Collected data entries:

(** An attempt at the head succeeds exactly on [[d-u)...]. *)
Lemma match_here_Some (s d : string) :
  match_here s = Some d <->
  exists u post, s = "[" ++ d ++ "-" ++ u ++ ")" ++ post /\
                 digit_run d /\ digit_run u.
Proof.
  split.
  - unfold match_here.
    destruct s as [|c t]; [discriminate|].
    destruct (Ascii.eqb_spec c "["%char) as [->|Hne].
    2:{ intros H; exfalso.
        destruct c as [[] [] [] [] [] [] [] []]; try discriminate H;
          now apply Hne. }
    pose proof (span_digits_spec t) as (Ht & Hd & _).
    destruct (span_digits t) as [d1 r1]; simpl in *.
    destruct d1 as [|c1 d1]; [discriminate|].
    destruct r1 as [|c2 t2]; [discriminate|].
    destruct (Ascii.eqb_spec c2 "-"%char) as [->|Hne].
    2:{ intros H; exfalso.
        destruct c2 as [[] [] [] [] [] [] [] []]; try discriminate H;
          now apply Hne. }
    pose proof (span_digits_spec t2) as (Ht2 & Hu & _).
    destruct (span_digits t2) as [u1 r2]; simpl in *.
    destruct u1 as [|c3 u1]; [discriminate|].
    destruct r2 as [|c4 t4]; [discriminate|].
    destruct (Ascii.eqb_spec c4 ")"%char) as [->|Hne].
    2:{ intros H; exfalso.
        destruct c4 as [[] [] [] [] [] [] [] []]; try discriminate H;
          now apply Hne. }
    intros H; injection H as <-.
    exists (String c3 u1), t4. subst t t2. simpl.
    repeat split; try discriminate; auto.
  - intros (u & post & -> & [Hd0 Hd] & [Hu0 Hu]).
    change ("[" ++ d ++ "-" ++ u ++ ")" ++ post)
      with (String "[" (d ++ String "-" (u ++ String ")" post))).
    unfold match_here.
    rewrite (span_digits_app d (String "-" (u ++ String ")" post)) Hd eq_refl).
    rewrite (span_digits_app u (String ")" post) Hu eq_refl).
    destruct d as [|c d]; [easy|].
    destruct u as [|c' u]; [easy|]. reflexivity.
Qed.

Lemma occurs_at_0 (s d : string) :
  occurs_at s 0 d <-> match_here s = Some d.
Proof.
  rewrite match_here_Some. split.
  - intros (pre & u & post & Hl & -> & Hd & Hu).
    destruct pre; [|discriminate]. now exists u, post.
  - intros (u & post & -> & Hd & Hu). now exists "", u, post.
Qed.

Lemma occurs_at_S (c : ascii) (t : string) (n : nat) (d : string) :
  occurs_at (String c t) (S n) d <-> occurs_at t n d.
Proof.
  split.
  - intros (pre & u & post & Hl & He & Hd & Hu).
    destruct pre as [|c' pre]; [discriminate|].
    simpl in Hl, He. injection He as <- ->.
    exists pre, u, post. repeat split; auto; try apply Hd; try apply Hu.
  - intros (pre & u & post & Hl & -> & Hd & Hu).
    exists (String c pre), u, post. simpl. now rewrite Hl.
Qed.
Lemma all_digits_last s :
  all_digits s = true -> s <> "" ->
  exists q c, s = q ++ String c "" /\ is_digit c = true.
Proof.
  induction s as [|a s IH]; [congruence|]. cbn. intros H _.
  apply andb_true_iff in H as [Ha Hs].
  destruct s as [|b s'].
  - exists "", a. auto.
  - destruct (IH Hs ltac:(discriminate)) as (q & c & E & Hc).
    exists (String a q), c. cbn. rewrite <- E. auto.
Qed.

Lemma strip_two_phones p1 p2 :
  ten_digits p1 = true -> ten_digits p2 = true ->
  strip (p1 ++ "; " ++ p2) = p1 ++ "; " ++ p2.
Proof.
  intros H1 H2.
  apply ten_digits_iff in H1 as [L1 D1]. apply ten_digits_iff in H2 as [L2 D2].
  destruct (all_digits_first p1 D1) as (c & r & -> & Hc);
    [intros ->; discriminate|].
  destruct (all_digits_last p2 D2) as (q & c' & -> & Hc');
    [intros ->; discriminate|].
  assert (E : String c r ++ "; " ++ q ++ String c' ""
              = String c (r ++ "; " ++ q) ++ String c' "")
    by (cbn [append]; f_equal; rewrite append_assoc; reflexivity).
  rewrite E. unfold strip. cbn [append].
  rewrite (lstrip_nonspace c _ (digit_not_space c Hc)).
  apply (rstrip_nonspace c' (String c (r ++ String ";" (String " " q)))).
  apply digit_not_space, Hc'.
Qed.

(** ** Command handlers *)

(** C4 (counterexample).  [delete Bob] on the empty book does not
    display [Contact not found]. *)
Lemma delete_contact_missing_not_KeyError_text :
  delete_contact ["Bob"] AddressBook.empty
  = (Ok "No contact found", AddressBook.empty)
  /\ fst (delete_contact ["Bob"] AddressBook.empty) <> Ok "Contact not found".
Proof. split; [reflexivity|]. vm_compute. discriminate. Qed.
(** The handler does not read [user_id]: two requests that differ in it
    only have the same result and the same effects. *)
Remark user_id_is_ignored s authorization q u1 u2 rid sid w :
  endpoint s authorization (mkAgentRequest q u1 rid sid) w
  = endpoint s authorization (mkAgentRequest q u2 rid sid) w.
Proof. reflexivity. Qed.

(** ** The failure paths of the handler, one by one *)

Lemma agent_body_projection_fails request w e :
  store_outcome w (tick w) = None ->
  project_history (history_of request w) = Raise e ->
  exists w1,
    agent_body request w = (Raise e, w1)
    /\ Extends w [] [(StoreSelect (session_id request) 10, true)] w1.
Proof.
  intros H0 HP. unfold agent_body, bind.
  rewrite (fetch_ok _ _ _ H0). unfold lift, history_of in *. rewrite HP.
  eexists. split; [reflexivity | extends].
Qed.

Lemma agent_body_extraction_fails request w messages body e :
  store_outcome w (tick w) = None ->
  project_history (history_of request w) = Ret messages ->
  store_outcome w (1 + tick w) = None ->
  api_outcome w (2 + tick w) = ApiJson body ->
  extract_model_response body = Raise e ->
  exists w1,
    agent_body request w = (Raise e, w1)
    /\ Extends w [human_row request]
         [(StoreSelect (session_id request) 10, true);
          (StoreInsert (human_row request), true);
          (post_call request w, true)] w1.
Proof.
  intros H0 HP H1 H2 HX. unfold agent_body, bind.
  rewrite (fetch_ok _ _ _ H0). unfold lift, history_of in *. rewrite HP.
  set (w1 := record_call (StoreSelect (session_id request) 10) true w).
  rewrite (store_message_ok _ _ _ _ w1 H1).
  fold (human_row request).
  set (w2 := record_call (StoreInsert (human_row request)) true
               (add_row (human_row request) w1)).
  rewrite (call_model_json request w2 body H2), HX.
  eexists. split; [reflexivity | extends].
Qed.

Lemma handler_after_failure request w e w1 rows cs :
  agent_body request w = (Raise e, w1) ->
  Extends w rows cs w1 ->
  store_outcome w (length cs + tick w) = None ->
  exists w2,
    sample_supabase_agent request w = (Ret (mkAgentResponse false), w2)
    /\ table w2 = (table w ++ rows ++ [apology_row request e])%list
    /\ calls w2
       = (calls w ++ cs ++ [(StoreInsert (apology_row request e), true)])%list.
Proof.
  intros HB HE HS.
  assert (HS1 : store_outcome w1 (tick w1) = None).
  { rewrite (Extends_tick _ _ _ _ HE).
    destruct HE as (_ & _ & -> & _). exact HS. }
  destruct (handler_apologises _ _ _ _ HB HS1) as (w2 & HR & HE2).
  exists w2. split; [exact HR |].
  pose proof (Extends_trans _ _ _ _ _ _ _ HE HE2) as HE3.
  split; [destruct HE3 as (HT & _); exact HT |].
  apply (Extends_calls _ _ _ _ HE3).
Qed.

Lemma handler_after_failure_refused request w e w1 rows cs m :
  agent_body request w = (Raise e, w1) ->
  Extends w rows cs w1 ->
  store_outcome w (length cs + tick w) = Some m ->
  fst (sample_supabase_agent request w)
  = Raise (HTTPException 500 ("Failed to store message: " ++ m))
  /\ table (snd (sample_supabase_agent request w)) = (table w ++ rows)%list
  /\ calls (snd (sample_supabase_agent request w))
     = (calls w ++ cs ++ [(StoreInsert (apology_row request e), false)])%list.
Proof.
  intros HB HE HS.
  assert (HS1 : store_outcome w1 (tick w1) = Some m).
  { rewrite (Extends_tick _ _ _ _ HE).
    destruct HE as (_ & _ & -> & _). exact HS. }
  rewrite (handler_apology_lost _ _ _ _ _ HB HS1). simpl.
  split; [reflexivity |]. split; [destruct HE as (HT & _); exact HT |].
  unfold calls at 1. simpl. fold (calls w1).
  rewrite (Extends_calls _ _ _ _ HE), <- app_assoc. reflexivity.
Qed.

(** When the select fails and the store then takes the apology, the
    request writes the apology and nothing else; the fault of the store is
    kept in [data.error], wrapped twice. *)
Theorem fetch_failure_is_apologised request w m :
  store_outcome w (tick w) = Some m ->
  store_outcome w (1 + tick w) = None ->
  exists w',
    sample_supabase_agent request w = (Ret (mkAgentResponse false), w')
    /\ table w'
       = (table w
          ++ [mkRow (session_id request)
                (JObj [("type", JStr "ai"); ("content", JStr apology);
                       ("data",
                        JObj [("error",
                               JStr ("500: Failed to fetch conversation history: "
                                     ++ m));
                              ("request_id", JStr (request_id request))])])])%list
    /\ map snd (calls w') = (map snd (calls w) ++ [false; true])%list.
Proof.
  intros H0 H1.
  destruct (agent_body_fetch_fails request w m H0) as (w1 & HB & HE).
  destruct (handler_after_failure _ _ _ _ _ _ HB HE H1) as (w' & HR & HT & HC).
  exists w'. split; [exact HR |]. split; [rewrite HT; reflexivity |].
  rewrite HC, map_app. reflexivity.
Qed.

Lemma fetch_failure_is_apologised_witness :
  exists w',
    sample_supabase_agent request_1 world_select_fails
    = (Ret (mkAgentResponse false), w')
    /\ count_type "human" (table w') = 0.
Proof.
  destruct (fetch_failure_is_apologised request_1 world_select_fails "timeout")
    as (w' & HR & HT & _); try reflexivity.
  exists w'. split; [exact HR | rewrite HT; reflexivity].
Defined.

_EXERCISE AIM_. Beginning at the line above with "(StoreInsert (human_row request), true);" and finishing at the line with "set (w1 := record_call", return each line exactly and return nothing else.

_ANSWER FOR THIS EXERCISE_.
          (StoreInsert (human_row request), true);
          (post_call request w, true)] w1.
Proof.
  intros H0 HP H1 H2 HX. unfold agent_body, bind.
  rewrite (fetch_ok _ _ _ H0). unfold lift, history_of in *. rewrite HP.
  set (w1 := record_call (StoreSelect (session_id request) 10) true w).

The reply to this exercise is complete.